Practice & Performance: Thames-Valley transformation

In the third and final instalment, Keith Farr concludes his analysis of the steam-to-electric transformation the Great Western Main Line has undergone in the Thames Valley.

Part two of this series ended with a brief eulogy of Class 387s, the electric trains that have transformed stopping services between Paddington and Didcot. The new EMUs are proving fast, reliable, and able to regain time on schedules not yet fully reflecting the trains’ potential. 

Electrification has been a long time coming to the Great Western. Many years ago, when I mentioned its possibility to a BR Western Region manager, his response was a dry “we don’t want it”; such was the ‘nose-cone’ success of the diesel InterCity 125.

Cynically, one could even blame the ‘125s’, arguably the saviour of BR’s long-distance passenger traffic, for putting a brake on electrification. Yet the overhead wires had already reached Airport Junction, Hayes, providing a ‘foot in the door’.

In 2009, then Prime Minister Gordon Brown authorised electrification from Airport Junction to Bristol and Swansea. The Windsor, Marlow and Henley branches, the ‘Berks & Hants’ as far as Newbury, and Didcot to Oxford would be included.

The subsequent saga is well-known: costs exceeded budgets, progress wavered and, in 2015, Transport Secretary Chris Grayling gave up. Electrification of the branch lines east of Reading, plus Didcot to Oxford, Thingley Junction (Chippenham) to Bristol, and Cardiff to Swansea, was cancelled or, at best, postponed. This left just Hayes to Thingley Junction and Cardiff.
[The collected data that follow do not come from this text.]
Lemma block_inputs_Ok ins i t seen spent r :
  is_u64 t ->
  foldMi (block_input s height p h) i (t, seen, spent) ins = Ok r
  <-> inputs_ok ins t (seen ∪ spent)
      /\ r = (t + sumZ (map (in_value s) ins), list_to_set (map in_key ins) ∪ seen,
              list_to_set (map in_key ins) ∪ spent).
Proof.
  revert i t seen spent. induction ins as [|ti ins IH]; intros i t seen spent Ht.
  - simpl. unfold inputs_ok, is_u64 in *; simpl. rewrite Z.add_0_r, !union_empty_l_L.
    split; [intros [= <-]; repeat split; (constructor || lia || done)|by intros [_ ->]].
  - cbn [foldMi]. unfold block_input at 1. fold (in_key ti).
    change (Get s _ _) with (s !! in_key ti).
    destruct (s !! in_key ti) as [e|] eqn:He.
    2:{ split; [intros H; repeat case_bool_decide; done|].
        intros [(Hf & _) _]. apply Forall_cons in Hf as [(e & He' & _) _]. congruence. }
    rewrite (inputs_ok_cons ti ins t _ e) by done.
    destruct (decide (in_key ti ∈ seen)).
    { rewrite bool_decide_true by done. cbn [rbind]. split; [done|]. intros [[? _] _]. set_solver. }
    destruct (decide (in_key ti ∈ spent)).
    { rewrite bool_decide_false, bool_decide_true by done. cbn [rbind]. split; [done|].
      intros [[? _] _]. set_solver. }
    rewrite !bool_decide_false by done.
    assert (wf_entry e) as Hwe by (by apply (Hs (in_key ti))).
    destruct (check_entry p height h i t e) as [t1|err] eqn:Hc; cbn [rbind].
    + apply check_entry_Ok in Hc as (Hm & -> & Hlt); [|done|done].
      rewrite IH by (destruct Hwe; unfold is_u64 in *; lia).
      replace ({[in_key ti]} ∪ seen ∪ ({[in_key ti]} ∪ spent)) with ({[in_key ti]} ∪ (seen ∪ spent))
        by set_solver.
      cbn [map sumZ]. rewrite !list_to_set_cons.
      assert (in_value s ti = ue_Value e) as -> by (unfold in_value; by rewrite He).
      rewrite !Z.add_assoc.
      replace (list_to_set (map in_key ins) ∪ ({[in_key ti]} ∪ seen))
        with ({[in_key ti]} ∪ list_to_set (map in_key ins) ∪ seen) by set_solver.
      replace (list_to_set (map in_key ins) ∪ ({[in_key ti]} ∪ spent))
        with ({[in_key ti]} ∪ list_to_set (map in_key ins) ∪ spent) by set_solver.
      set_solver.
    + split; [done|]. intros [(_ & Hm & Hlt & _) _].
      assert (check_entry p height h i t e = Ok (t + ue_Value e)) as Hc'
        by (by apply check_entry_Ok). congruence.
Qed.

(** Without a block to consider, the input loop is the same with [spentInBlock] the
    inputs already seen. *)
Lemma single_inputs_block ins i t seen :
  foldMi (single_input s height p h) i (t, seen) ins
  = let* (t, seen, _) := foldMi (block_input s height p h) i (t, seen, seen) ins in Ok (t, seen).
Proof.
  revert i t seen. induction ins as [|ti ins IH]; intros i t seen; [done|].
  cbn [foldMi]. unfold single_input at 1, block_input at 1.
  case_bool_decide; [done|]. destruct (Get s _ _) as [e|]; [|done].
  destruct (check_entry p height h i t e) as [t1|]; [|done]. cbn [rbind]. apply IH.
Qed.

Lemma single_inputs_Ok ins i t seen r :
  is_u64 t ->
  foldMi (single_input s height p h) i (t, seen) ins = Ok r
  <-> inputs_ok ins t seen
      /\ r = (t + sumZ (map (in_value s) ins), list_to_set (map in_key ins) ∪ seen).
Proof.
  intros Ht. rewrite single_inputs_block, rbind_Ok. split.
  - intros ([[t1 seen1] spent1] & H & E). apply block_inputs_Ok in H as [H [= -> -> ->]]; [|done].
    rewrite union_idemp_L in H. by injection E as <-.
  - intros [H ->]. eexists (_, _, _). split; [|reflexivity].
    apply block_inputs_Ok; [done|]. rewrite union_idemp_L. split; [done|reflexivity].
Qed.
End loops.

Section outputs.
Context `{EC : ECOps}.

Lemma out_values_nonneg outs : Forall wf_output outs -> 0 <= sumZ (map out_Value outs).
Proof.
  intros H. apply sumZ_u64, Forall_map. eapply Forall_impl; [done|]. by intros ? [? _].
Qed.

Lemma check_outputs_Ok h outs i t r :
  Forall wf_output outs -> is_u64 t ->
  foldMi (check_output h) i t outs = Ok r
  <-> Forall (fun o => 0 < out_Value o <= MaxMoneyValue) outs
      /\ t + sumZ (map out_Value outs) < 2^64 /\ r = t + sumZ (map out_Value outs).
Proof.
  intros Hwf. revert i t. induction Hwf as [|o outs [Hv Hsc] Hwf IH]; intros i t Ht.
  - cbn [foldMi map sumZ]. rewrite Z.add_0_r. unfold is_u64 in Ht.
    split; [intros [= <-]; split_and!; (constructor || lia || done)|by intros (_ & _ & ->)].
  - cbn [foldMi map sumZ]. rewrite Forall_cons. unfold check_output at 1.
    pose proof (out_values_nonneg outs Hwf). pose proof Hv as Hv'. unfold is_u64 in Hv'.
    destruct (Z.eqb_spec (out_Value o) 0); [cbn [rbind]; split; [done|lia]|].
    rewrite Z.gtb_ltb. destruct (Z.ltb_spec MaxMoneyValue (out_Value o));
      [cbn [rbind]; split; [done|lia]|].
    destruct (if _ <? t then _ else _) as [t1|err] eqn:Hc; cbn [rbind].
    + apply add64_step in Hc as [-> Hlt]; [|done|done].
      rewrite IH by (unfold is_u64 in *; lia). rewrite Z.add_assoc. intuition lia.
    + split; [done|]. intros (_ & Hlt & _).
      assert ((if add64 t (out_Value o) <? t then Err (OutputOverflow h i) else Ok (add64 t (out_Value o)))
        = Ok (t + out_Value o)) by (apply add64_step; [done|done|split; [done|lia]]). congruence.
Qed.

Lemma coinbase_sum_Ok outs i t r :
  Forall wf_output outs -> is_u64 t ->
  foldMi coinbase_sum i t outs = Ok r
  <-> t + sumZ (map out_Value outs) < 2^64 /\ r = t + sumZ (map out_Value outs).
Proof.
  intros Hwf. revert i t. induction Hwf as [|o outs [Hv Hsc] Hwf IH]; intros i t Ht.
  - cbn [foldMi map sumZ]. rewrite Z.add_0_r. unfold is_u64 in Ht.
    split; [intros [= <-]; split_and!; (lia || done)|by intros (_ & ->)].
  - cbn [foldMi map sumZ]. unfold coinbase_sum at 1.
    pose proof (out_values_nonneg outs Hwf). pose proof Hv as Hv'. unfold is_u64 in Hv'.
    destruct (if _ <? t then _ else _) as [t1|err] eqn:Hc; cbn [rbind].
    + apply add64_step in Hc as [-> Hlt]; [|done|done].
      rewrite IH by (unfold is_u64 in *; lia). by rewrite Z.add_assoc.
    + split; [done|]. intros (Hlt & _).
      assert ((if add64 t (out_Value o) <? t then Err (CoinbaseOverflow i) else Ok (add64 t (out_Value o)))
        = Ok (t + out_Value o)) by (apply add64_step; [done|done|split; [done|lia]]). congruence.
Qed.

Lemma coinbase_outputs_Ok outs i r :
  foldMi coinbase_output i tt outs = Ok r <-> Forall (fun o => out_Value o <> 0) outs.
Proof.
  revert i. induction outs as [|o outs IH]; intros i; cbn [foldMi].
  - destruct r. split; [constructor|done].
  - rewrite Forall_cons. unfold coinbase_output at 1.
    destruct (Z.eqb_spec (out_Value o) 0); cbn [rbind]; [split; [done|tauto]|]. rewrite IH. tauto.
Qed.

Lemma verify_inputs_Ok s tx ins i r :
  foldMi (verify_input s tx) i tt ins = Ok r
  <-> forall k ti e, ins !! k = Some ti -> s !! in_key ti = Some e ->
        Verify (in_SignatureScript ti) (ue_PkScript e) tx (i + Z.of_nat k) = Ok tt.
Proof.
  revert i. induction ins as [|ti ins IH]; intros i; cbn [foldMi].
  - destruct r. split; [done|done].
  - assert (verify_input s tx tt i ti = Ok tt <-> forall e, s !! in_key ti = Some e ->
      Verify (in_SignatureScript ti) (ue_PkScript e) tx i = Ok tt) as Hstep.
    { unfold verify_input. change (Get s _ _) with (s !! in_key ti).
      destruct (s !! in_key ti) as [e|]; simpl; [|split; done].
      rewrite rwrap_Ok. split; [by intros ? ? [= <-]|auto]. }
    rewrite rbind_Ok. split.
    + intros ([] & H1 & H2). rewrite Hstep in H1. rewrite IH in H2.
      intros [|k] ti' e Hk He; simpl in Hk.
      * simplify_eq. rewrite Z.add_0_r. auto.
      * replace (i + Z.of_nat (S k)) with (i + 1 + Z.of_nat k) by lia. eauto.
    + intros H. exists tt. rewrite Hstep, IH. split.
      * intros e He. rewrite <- (Z.add_0_r i). by apply (H O).
      * intros k ti' e Hk He. replace (i + 1 + Z.of_nat k) with (i + Z.of_nat (S k)) by lia.
        by apply (H (S k)).
Qed.
End outputs.

(** ** The validators accept exactly what the rules allow *)

Section exact.
Context `{EC : ECOps}.
Context (s : UtxoSet) (p : ChainParams) (Hs : wf_utxo s).

Lemma len_zero {A} (l : list A) : (len l =? 0) = false <-> l <> [].
Proof. destruct l; simpl; split; congruence. Qed.

Lemma tx_in_nonneg tx : 0 <= tx_in s tx.
Proof. by apply in_value_nonneg. Qed.
Lemma tx_out_nonneg tx : Forall wf_output (tx_Outputs tx) -> 0 <= tx_out tx.
Proof. apply out_values_nonneg. Qed.

Lemma tx_outputs_Ok h tx r :
  Forall wf_output (tx_Outputs tx) ->
  foldMi (check_output h) 0 0 (tx_Outputs tx) = Ok r
  <-> (Forall (fun o => 0 < out_Value o <= MaxMoneyValue) (tx_Outputs tx) /\ tx_out tx < 2^64)
      /\ r = tx_out tx.
Proof. intros Hwf. rewrite check_outputs_Ok by done. rewrite Z.add_0_l. unfold tx_out. tauto. Qed.

(** The checks after the emptiness tests, as the rule. *)
Lemma valid_spend_checks height tx fee :
  Forall wf_output (tx_Outputs tx) ->
  valid_spend s height p tx fee <->
  tx_IsCoinbase tx = false /\ tx_Inputs tx <> [] /\ tx_Outputs tx <> []
  /\ inputs_ok s height p (tx_Inputs tx) 0 ∅
  /\ (Forall (fun o => 0 < out_Value o <= MaxMoneyValue) (tx_Outputs tx) /\ tx_out tx < 2^64)
  /\ tx_out tx <= tx_in s tx
  /\ (forall i ti e, tx_Inputs tx !! i = Some ti -> s !! in_key ti = Some e ->
        Verify (in_SignatureScript ti) (ue_PkScript e) tx (0 + Z.of_nat i) = Ok tt)
  /\ fee = tx_in s tx - tx_out tx.
Proof.
  intros Hwf. unfold inputs_ok. rewrite Z.add_0_l. fold (tx_in s tx). split.
  - intros [? ? ? ? ? ? ? ? ? ?]. split_and!; try done; try lia.
    apply Forall_forall. set_solver.
  - intros (? & ? & ? & (? & ? & _ & ?) & (? & ?) & ? & ? & ?). by constructor.
Qed.
(* ===== verification/BlockValidation.v ===== *)
(** * Block structure and header timestamps

    Models [src/internal/consensus/validation.go].  [getAncestor] returns [None] where the
    Go callback returns [nil]. *)
From S2P Require Import Prelude Types Sha256 Crypto Target Params Utxo TxValidation.
From Stdlib Require Import Sorted.
From Equations Require Import Equations.

Inductive BlockErr :=
| NoTransactions | FirstNotCoinbase
| CoinbaseScript (e : BlockErr)
| ScriptSigTooShort (n : Z) | ScriptSigTooLong (n : Z)
| HeightPushLength (n : Z) | HeightPushShort (need have : Z) | HeightMismatch (enc height : Z)
| UnexpectedCoinbase (i : Z)
| TooManyTransactions (n max : Z)
| DuplicateTxID (id : Hash) (i : Z)
| MerkleMismatch (header computed : Hash)
| BlockTooLarge (n max : Z)
| CoinbaseValueOverflow
| TooFarInFuture (ts max : Z) | NotAfterParent (ts parent : Z) | NotAfterMedian (ts median : Z)
| UnknownTimestampRule (rule : string).

(** ** Block structure *)

(** [for i := 0; i < pushLen; i++ { encodedHeight |= uint32(scriptSig[1+i]) << (8*uint(i)) }] *)
Fixpoint height_loop (n : nat) (i : nat) (scriptSig : list byte) (encodedHeight : Z) : Z :=
  match n with
  | O => encodedHeight
  | S n =>
      height_loop n (S i) scriptSig
        (Z.lor encodedHeight (u32 (Z.shiftl (byte_at scriptSig (1 + i)) (8 * Z.of_nat i))))
  end.

Definition validateCoinbaseScriptSig (scriptSig : list byte) (height : Z) : result BlockErr unit :=
  check len scriptSig <? 2 else ScriptSigTooShort (len scriptSig);
  check len scriptSig >? 100 else ScriptSigTooLong (len scriptSig);
  let pushLen := byte_at scriptSig 0 in
  check (pushLen <? 1) || (pushLen >? 4) else HeightPushLength pushLen;
  check len scriptSig <? 1 + pushLen else HeightPushShort (1 + pushLen) (len scriptSig);
  let encodedHeight := height_loop (Z.to_nat pushLen) 0 scriptSig 0 in
  check negb (encodedHeight =? height) else HeightMismatch encodedHeight height;
  Ok tt.

Definition reject_coinbase (_ : unit) (i : Z) (tx : Transaction) : result BlockErr unit :=
  check tx_IsCoinbase tx else UnexpectedCoinbase i; Ok tt.

Definition check_txid (txIDs : gset Hash) (i : Z) (tx : Transaction) : result BlockErr (gset Hash) :=
  let txID := HashTransaction tx in
  check bool_decide (txID ∈ txIDs) else DuplicateTxID txID i;
  Ok ({[txID]} ∪ txIDs).

Definition coinbase_overflow (coinbaseValue : Z) (out : TxOutput) : result BlockErr Z :=
  check add64 coinbaseValue (out_Value out) <? coinbaseValue else CoinbaseValueOverflow;
  Ok (add64 coinbaseValue (out_Value out)).

Definition ValidateBlockStructure (block : Block) (height : Z) (p : ChainParams) : result BlockErr unit :=
  match blk_Transactions block with
  | [] => Err NoTransactions
  | coinbase :: rest =>
      check negb (tx_IsCoinbase coinbase) else FirstNotCoinbase;
      let* _ :=
        if height >? 0 then
          match tx_Inputs coinbase with
          | [] => Err FirstNotCoinbase          (* a coinbase has one input *)
          | ti :: _ => rwrap CoinbaseScript (validateCoinbaseScriptSig (in_SignatureScript ti) height)
          end
        else Ok tt in
      let* _ := foldMi reject_coinbase 1 tt rest in
      let n := u32 (len (blk_Transactions block)) in
      check n >? p_MaxBlockTxCount p else TooManyTransactions n (p_MaxBlockTxCount p);
      let* _ := foldMi check_txid 0 ∅ (blk_Transactions block) in
      let merkle := ComputeMerkleRoot (blk_Transactions block) in
      check negb (bool_decide (merkle = hdr_MerkleRoot (blk_Header block)))
        else MerkleMismatch (hdr_MerkleRoot (blk_Header block)) merkle;
      let blockBytes := blk_Serialize block in
      check u32 (len blockBytes) >? p_MaxBlockSize p
        else BlockTooLarge (len blockBytes) (p_MaxBlockSize p);
      let* _ := foldM coinbase_overflow 0 (tx_Outputs coinbase) in
      Ok tt
  end.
Traction transformation at Didcot on January 2, 2018, as GWR Class 387 No. 387139 is seen waiting to work a Didcot Parkway to London Paddington train next to Class 165 No. 165113 with an Oxford to Reading working. JAMES BUSHNELL

Didcot to Oxford, however, is a special case. The 10¼ miles of double track is a bottleneck; on weekdays, off-peak, it copes with six passenger trains and at least two freights every hour in either direction, while Oxford station itself also handles two Chiltern line arrivals and departures, using the Up side north end bays.

The layout has already been improved: Chiltern trains now use separate tracks; the (northbound) platform 4 line is bi-directional; speed limits have been raised; and a Down relief line has been installed to just short of Wolvercote Junction, where the North Cotswold route diverges.

Further, long-term proposals include turning platform 4 into an island and, possibly, a similar conversion of the Up platform. Obviously, the wires cannot go up until the revised track layout is complete.